Verfasser Reiss, Martin
Titel Erfassung und Bewertung von Quellen, dargestellt an einem Beispielgebiet im Hohen Vogelsberg
Umfang 221 S.
Reihe Diplomarbeit
Hochschule Philipps-Universität Marburg
Studiengang Geographie
Lehrstuhl/Betreuer Prof. Dr. Christian Opp
Jahr 2002
Zielsetzung
  • Vorstellung eines ökologischen Bewertungsverfahrens für Quellen und Quellbäche, das auf Ebene kleiner Einzugsgebiete als Bewertungsmaßstab die naturräumlichen und quelltypspezifischen Gegebenheiten und den naturnahen Zustand von Quellen berücksichtigt.

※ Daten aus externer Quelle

(** C2. A yield-route plan for a valid input is always computed, and its routes mean what
    they say: the one instruction installs, at the plan's action account, the policy of a
    Kamino withdrawal, one constraint per lane in order and a Kamino deposit, with no
    spending limit; its bytes read back as that policy; the same-mint route designates
    the withdrawal and the deposit, the route of each requested lane the withdrawal, that
    lane's swap and the deposit; a lane not requested has no route; and the persisted
    lanes carry the same indexes and account. *)
Theorem yield_route_plan_readable input cluster risk lanes fee seed index acct target :
  route_valid input cluster risk lanes fee seed index -> NoDup (getStablecoinMintsForCluster cluster) ->
  route_derivable input cluster lanes seed acct -> getKaminoUsdcEarnTargetForCluster cluster = Ok target ->
  let '(w, d) := kaminoConstraints cluster risk (si_vault (yr_squads input)) target in
  exists plan, createYieldRoutePolicyPlan input = Ok plan /\ planAccount plan = acct /\
    route_plan_promise input cluster lanes fee seed index w d plan.
Proof. apply route_plan_ok. Qed.

(** C13. A yield-route plan is refused exactly for invalid inputs: it exists if and only if the
    cluster and the risk basket are supported, the lanes are supported and distinct, the
    fee limit is one of the five allowed, the seed is an integer in the u64 range, the
    account index is a byte, the cluster's mints are distinct and the addresses it needs
    can be derived. *)
Theorem yield_route_planned_iff input :
  (exists plan, createYieldRoutePolicyPlan input = Ok plan) <->
  exists cluster risk lanes fee seed index acct,
    route_valid input cluster risk lanes fee seed index /\ NoDup (getStablecoinMintsForCluster cluster) /\
    route_derivable input cluster lanes seed acct.
Proof.
  split.
  - intros [plan H]. unfold createYieldRoutePolicyPlan in H. simpl_bind H. simpl_bind H. cbv zeta in H.
    simpl_bind H. simpl_bind H. simpl_bind H. simpl_bind H. simpl_bind H.
    apply requireCluster_spec in E. destruct (validateInput_inv _ _ _ E E0) as (seed & index & Hv & Hs & Hq).
    rewrite Hs in E3. injection E3 as <-. rewrite Hq in E4. apply requireStableMints_spec in E1 as [-> Hm].
    exists v, (ri_risk v0), (ri_lanes v0), (ri_fee v0), seed, index, v4. split_and!; [done|done|].
    split; [exact E4|]. intros Hl. apply mapR_Ok_Forall2 in E5. apply list_elem_of_lookup in Hl as [i Hi].
    destruct (Forall2_lookup_l _ _ _ _ _ E5 Hi) as (c & _ & Hc). cbn [laneConstraint] in Hc.
    unfold loyalHubConstraint in Hc. simpl_bind Hc.
    by match goal with Hh : deriveLoyalHubConfig _ = Ok _ |- _ => rewrite Hh end.
  - intros (cluster & risk & lanes & fee & seed & index & acct & Hv & Hm & Hd).
    destruct (getKaminoUsdcEarnTargetForCluster cluster) as [target|e] eqn:Et; [|by destruct cluster].
    pose proof (route_plan_ok _ _ _ _ _ _ _ _ _ Hv Hm Hd Et) as H. cbn [kaminoConstraints] in H.
    destruct H as (plan & -> & _). by exists plan.
Qed.

(** ** Sweep plans *)
Lemma sweep_fits config delegator v mint dAta vAta maxAmount minBalance c :
  subscriptionSweepConstraint config delegator v mint dAta vAta maxAmount minBalance = Ok c -> fits 24 c.
Proof.
  intros H. destruct (sweep_constraint_wf _ _ _ _ _ _ _ _ _ H) as [H1 H2]. split; [done|lia].
Qed.

Lemma sweep_amounts_ok config delegator v mint dAta vAta maxAmount minBalance c :
  subscriptionSweepConstraint config delegator v mint dAta vAta maxAmount minBalance = Ok c ->
  validateSweepAmounts maxAmount minBalance = Ok tt /\
  exists auth event, deriveSubscriptionAuthority delegator mint = Ok auth /\ deriveSubscriptionEventAuthority = Ok event.
Proof.
  unfold subscriptionSweepConstraint, recurringDelegationAccountConstraint, delegatorTokenBalanceConstraints,
    validateSweepAmounts. intros H. inv_results.
  match goal with Hm : normalizeU64 maxAmount _ = Ok _ |- _ => rewrite Hm end. cbn [mbind result_bind].
  split; [|by eauto]. destruct minBalance as [b|]; [|done].
  inv_results. match goal with Hm : normalizeU64 b _ = Ok _ |- _ => by rewrite Hm end.
Qed.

  • Integratives Verfahren soll praxisorientierte und universelle Anwendung in unterschiedlichen Naturräumen ermöglichen, als Voraussetzung zur Entwicklung von Entwicklungs- und Schutzkonzepten
  • Fehlende wissenschaftliche Lücke eines Bewertungsverfahrens zur regionalspezifischen Kennzeichnung des Quellzustandes schließen, Animation zur Wiederentdeckung der Quellen als Forschungsobjekt (kein vollständiges Quellenkataster oder Quellenatlas in Hessen existent)
Inhalt
  • Charakterisierung von Quellen: Begriffsklärung, Typologie (strukturelle und hydrophysikalisch-chemische Unterschiede v.a. kaltstenothermer Süßwasserquellen), Ökologie, Nutzung und Schutzwürdigkeit (natürliche abiotische und anthropogene Einflüsse auf Quellen zur Kennzeichnung; kulturelle Bedeutung von Quellen erkennbar an wirtschaftlicher Nutzung, emotionaler Bedeutung, rechtlichen Grundlagen)

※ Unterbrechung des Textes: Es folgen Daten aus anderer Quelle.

(** The prepared forms, in memory ([K := pubkey], [I := Z], [Op] a prepared operation)
    and on the wire ([K := I := string], [Op] its wire form). *)
Record EarnAutodepositSetup (K I Op : Type) := {
  as_authorityInitializationRequired : bool;
  as_nativeSolRequirement : NativeSolRequirement;
  as_persistence : AutodepositSetupMetadata;
  as_policyAccount : option K;
  as_policyId : option I;
  as_policySeed : option I;
  as_prepared : Op;
  as_stage : SetupStage;
  as_subscription : SubscriptionRef K I;
  as_vaultAccountIndex : Z;
  as_vaultPubkey : K;
  as_vaultUsdcAta : K;
}.
Arguments as_authorityInitializationRequired {K I Op}. Arguments as_nativeSolRequirement {K I Op}.
Arguments as_persistence {K I Op}. Arguments as_policyAccount {K I Op}.
Arguments as_policyId {K I Op}. Arguments as_policySeed {K I Op}.
Arguments as_prepared {K I Op}. Arguments as_stage {K I Op}.
Arguments as_subscription {K I Op}. Arguments as_vaultAccountIndex {K I Op}.
Arguments as_vaultPubkey {K I Op}. Arguments as_vaultUsdcAta {K I Op}.

Record EarnAutodepositClose (K Op : Type) := {
  ac_persistence : AutodepositCloseMetadata;
  ac_policyAccount : K;
  ac_prepared : Op;
  ac_recurringDelegation : K;
  ac_vaultAccountIndex : Z;
  ac_vaultPubkey : K;
}.
Arguments ac_persistence {K Op}. Arguments ac_policyAccount {K Op}. Arguments ac_prepared {K Op}.
Arguments ac_recurringDelegation {K Op}. Arguments ac_vaultAccountIndex {K Op}.
Arguments ac_vaultPubkey {K Op}.

Record EarnDeposit (K I Op : Type) := {
  ed_kaminoSetupAccountCount : Z;
  ed_kaminoSetupRentLamports : string;
  ed_kaminoSetupRequired : bool;
  ed_nativeSolRequirement : NativeSolRequirement;
  ed_persistence : DepositMetadata;
  ed_policyFinalizePrepared : nullish Op;
  ed_policy : PolicyRef K I;
  ed_sameMintInstructionConstraintIndexes : Z * Z;
  ed_setupPolicy : option (PolicyRef K I * Z);
  ed_policySetupPrepared : nullish Op;
  ed_prepared : Op;
  ed_targetReserve : TargetReserve K;
  ed_supplyApyBps : option I;
  ed_vault : VaultRef K;
}.
Arguments ed_kaminoSetupAccountCount {K I Op}. Arguments ed_kaminoSetupRentLamports {K I Op}.
Arguments ed_kaminoSetupRequired {K I Op}. Arguments ed_nativeSolRequirement {K I Op}.
Arguments ed_persistence {K I Op}. Arguments ed_policyFinalizePrepared {K I Op}.
Arguments ed_policy {K I Op}. Arguments ed_sameMintInstructionConstraintIndexes {K I Op}.
Arguments ed_setupPolicy {K I Op}. Arguments ed_policySetupPrepared {K I Op}.
Arguments ed_prepared {K I Op}. Arguments ed_targetReserve {K I Op}.
Arguments ed_supplyApyBps {K I Op}. Arguments ed_vault {K I Op}.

  • Ansätze und Verfahren zur Erfassung und Bewertung von Quellen (Kartierkapagnen in Deutschland, v.a. Hessen)
  • Vorstellung des Einzugsgebietes der Alten Hasel im Hohen Vogelsberg (48,43 km²)

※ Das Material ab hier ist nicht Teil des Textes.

(* ===== verification/Lighthouse.v ===== *)
(** Lighthouse assertions (web/packages/smart-account-vaults/src/voltr/lighthouse.ts):
    the variable-length integers, the instruction builders, and the grammar the
    assertions are read back with. *)
From S2P Require Import Prelude JsString Solana Bytes.

(** ** Integers of [Buffer]

    [buffer.writeBigUInt64LE] and [buffer.writeBigInt64LE] throw a RangeError
    outside their width. *)
Definition writeBigUInt64LE (value : Z) : result (list Z) :=
  if (0 <=? value) && (value <=? U64_MAX) then Ok (le_bytes 8 value)
  else throwRange "value".

Definition writeBigInt64LE (value : Z) : result (list Z) :=
  if (I64_MIN <=? value) && (value <=? I64_MAX) then Ok (le_bytes 8 value)
  else throwRange "value".

(** ** LEB128

    [rest & 0x7f] works on ToInt32 of the number. Each turn divides by 128, so the
    bit length of the value bounds the number of turns. *)
Fixpoint leb128_loop (fuel : nat) (rest : Z) : list Z :=
  match fuel with
  | O => []
  | S fuel =>
      let byte := Z.land (to_int32 rest) 127 in
      let rest := rest / 128 in
      if 0 <? rest then Z.lor byte 128 :: leb128_loop fuel rest else [byte]
  end.

Definition leb128 (value : Z) : list Z := leb128_loop (S (Z.to_nat (Z.log2 value))) value.

(** ** Assertions *)
Definition Tag_AssertAccountData := 2.
Definition Tag_AssertAccountDataMulti := 3.
Definition Tag_AssertMintAccount := 7.
Definition Tag_AssertTokenAccount := 9.
Definition Tag_AssertTokenAccountMulti := 10.
Definition Tag_AssertSysvarClock := 15.
Definition SILENT := 0.
Definition DATA_U64 := 7.
Definition DATA_BYTES := 11.
Definition MINT_SUPPLY := 1.
Definition TOKEN_AMOUNT := 2.
Definition CLOCK_SLOT := 0.
Definition CLOCK_UNIX_TIMESTAMP := 4.
Definition EQUAL := 0.

Inductive IntegerOperator := equal | greaterThanOrEqual | lessThanOrEqual.
Definition IntegerOperator_value (o : IntegerOperator) : Z :=
  match o with equal => 0 | greaterThanOrEqual => 4 | lessThanOrEqual => 5 end.

#[global] Instance IntegerOperator_eq_dec : EqDecision IntegerOperator.
Proof. solve_decision. Defined.

Record U64Bound := Bound { operator : IntegerOperator; value : Z }.
Record BytePin := Pin { offset : Z; pin_bytes : list Z }.

#[global] Instance U64Bound_eq_dec : EqDecision U64Bound.
Proof. solve_decision. Defined.
#[global] Instance BytePin_eq_dec : EqDecision BytePin.
Proof. solve_decision. Defined.

Definition u64 (value : Z) : result (list Z) :=
  if (value <? 0) || (U64_MAX <? value) then throwRange "Lighthouse u64 out of range"
  else writeBigUInt64LE value.

Definition i64 (value : Z) : result (list Z) := writeBigInt64LE value.

Section Lighthouse.
Context {PK : PublicKeys}.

    - Die acht ausgewählten Sickerquellen der Alten Hasel liegen in der einheitlichen hydrologischen Zone des Oberwaldes (schwebende Grundwasserleiter), die oberirdisch durch zahlreiche naturnahe Quellbereiche gekennzeichnet ist
    - Vorherrschende Flächennutzung: naturnahe Waldflächen, Fichtenforste, extensive Grünlandflächen, touristisch erschlossen
  • Konzeptioneller Ansatz: integrativ-naturraumtypologisch
    - Räumliche Einteilung: Quellaustritt, Quellbach, Quellnahbereich, Quellumfeld. Indikatorische Hauptparameter: Quellstruktur, Wasserqualtät, Lebewesen, Strukturgüte, Bodenwasserhaushalt, Nutzungstypen
Ergebnisse
  • Die 6 von 8 Quellen gering verändert, 2 mäßig verändert bewertet
  • Lebewesen und Wasserqualität meist unveränderte Zustände, Quellstrukturen beeinträchtigt durch mittlere Belastungen (Quellfassung)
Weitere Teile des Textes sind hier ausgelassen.